- Task details: A verbatim transcript of the lines below, starting at the first and ending with the one that holds "rewrite fmap_cons, unzip2_cons, !fmap_cons.", is what should be produced.

Data to process: Begin

Lemma list_of_wavs_nonempty subset dir :
  retained subset dir ≠ [] →
  _list_of_wavs subset dir "wav" =
    OK (folder <$> retained subset dir,
        fname <$> retained subset dir).
Proof.
  unfold _list_of_wavs. fold (retained subset dir).
  destruct (retained subset dir) as [|p l]; [done|]. intros _.
  rewrite fmap_cons, unzip2_cons, !fmap_cons. simpl.
  by rewrite <- !list_fmap_compose.
Qed.

(** What a successfully constructed view holds. *)
Lemma init_OK dir subset_path tr self :
  __init__ dir subset_path tr = OK self →
  retained (_subset self) dir ≠ [] ∧
  _labels self = folder <$> retained (_subset self) dir ∧
  _sounds self = fname <$> retained (_subset self) dir ∧
  _transformed_labels self = _transform_labels (_labels self) ∧
  directory self = dir ∧
  transform self = tr.
Proof.
  unfold __init__. intros (subset & _ & H)%bind_OK.
  apply bind_OK in H as ([labels sounds] & Hl & [= <-]). simpl.
  apply list_of_wavs_OK in Hl as (? & -> & ->). done.
Qed.

Lemma init_lengths dir subset_path tr self :
  __init__ dir subset_path tr = OK self →
  length (_sounds self) = length (_labels self) ∧
  length (_transformed_labels self) = length (_labels self).
Proof.
  intros (_ & Hl & Hs & Ht & _)%init_OK.
  rewrite Ht, length_transform_labels, Hl, Hs, !length_fmap. done.
Qed.

End Construction.

(** ** Claims about the label encoder *)

(** C2, as stated, fails: a folder literally named [silence] is in
    [legal_labels], so the loop keeps its name; the specification's rule
    sends it to [unknown]. *)
Lemma canonical_label_silence_folder :
  nlabels_of ["silence"] = ["silence"] ∧
  nlabels_of ["silence"] ≠ spec_canonical_label <$> ["silence"].
Proof. split; [reflexivity|]. vm_compute. discriminate. Qed.

(** C2, amended: the loop of [_transform_labels] maps each raw folder
    name by priority: the background-noise folder gives [silence];
    otherwise a name in the full twelve-name vocabulary ([silence] and
    [unknown] included) is kept; otherwise the class is [unknown]. *)
Theorem canonical_label_rules (labels : list string) (i : nat) (raw : string) :
  labels !! i = Some raw →
  ∃ c, nlabels_of labels !! i = Some c ∧
    (raw = background_noise → c = "silence") ∧
    (raw ≠ background_noise → raw ∈ legal_labels → c = raw) ∧
    (raw ≠ background_noise → raw ∉ legal_labels → c = "unknown").
Proof.
  intros Hi. exists (canonical_label raw).
  rewrite nlabels_of_fmap, list_lookup_fmap, Hi. split; [done|].
  unfold canonical_label. split_and!.
  - intros ->. by rewrite decide_True.
  - intros Hne Hin. rewrite decide_False by done.
    by rewrite bool_decide_eq_true_2.
  - intros Hne Hin. rewrite decide_False by done.
    by rewrite bool_decide_eq_false_2.
Qed.

Lemma canonical_label_rules_witness :
  ["yes"; "_background_noise_"; "banana"; "silence"] !! 3%nat = Some "silence" ∧
  ∃ c, nlabels_of ["yes"; "_background_noise_"; "banana"; "silence"] !! 3%nat
       = Some c ∧
    ("silence" = background_noise → c = "silence") ∧
    ("silence" ≠ background_noise → "silence" ∈ legal_labels → c = "silence") ∧
    ("silence" ≠ background_noise → "silence" ∉ legal_labels → c = "unknown").
Proof.
  split; [reflexivity|].
  apply (canonical_label_rules
           ["yes"; "_background_noise_"; "banana"; "silence"] 3 "silence").
  reflexivity.
Defined.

Data to process: End

- Result for this task:
Lemma list_of_wavs_nonempty subset dir :
  retained subset dir ≠ [] →
  _list_of_wavs subset dir "wav" =
    OK (folder <$> retained subset dir,
        fname <$> retained subset dir).
Proof.
  unfold _list_of_wavs. fold (retained subset dir).
  destruct (retained subset dir) as [|p l]; [done|]. intros _.
  rewrite fmap_cons, unzip2_cons, !fmap_cons. simpl.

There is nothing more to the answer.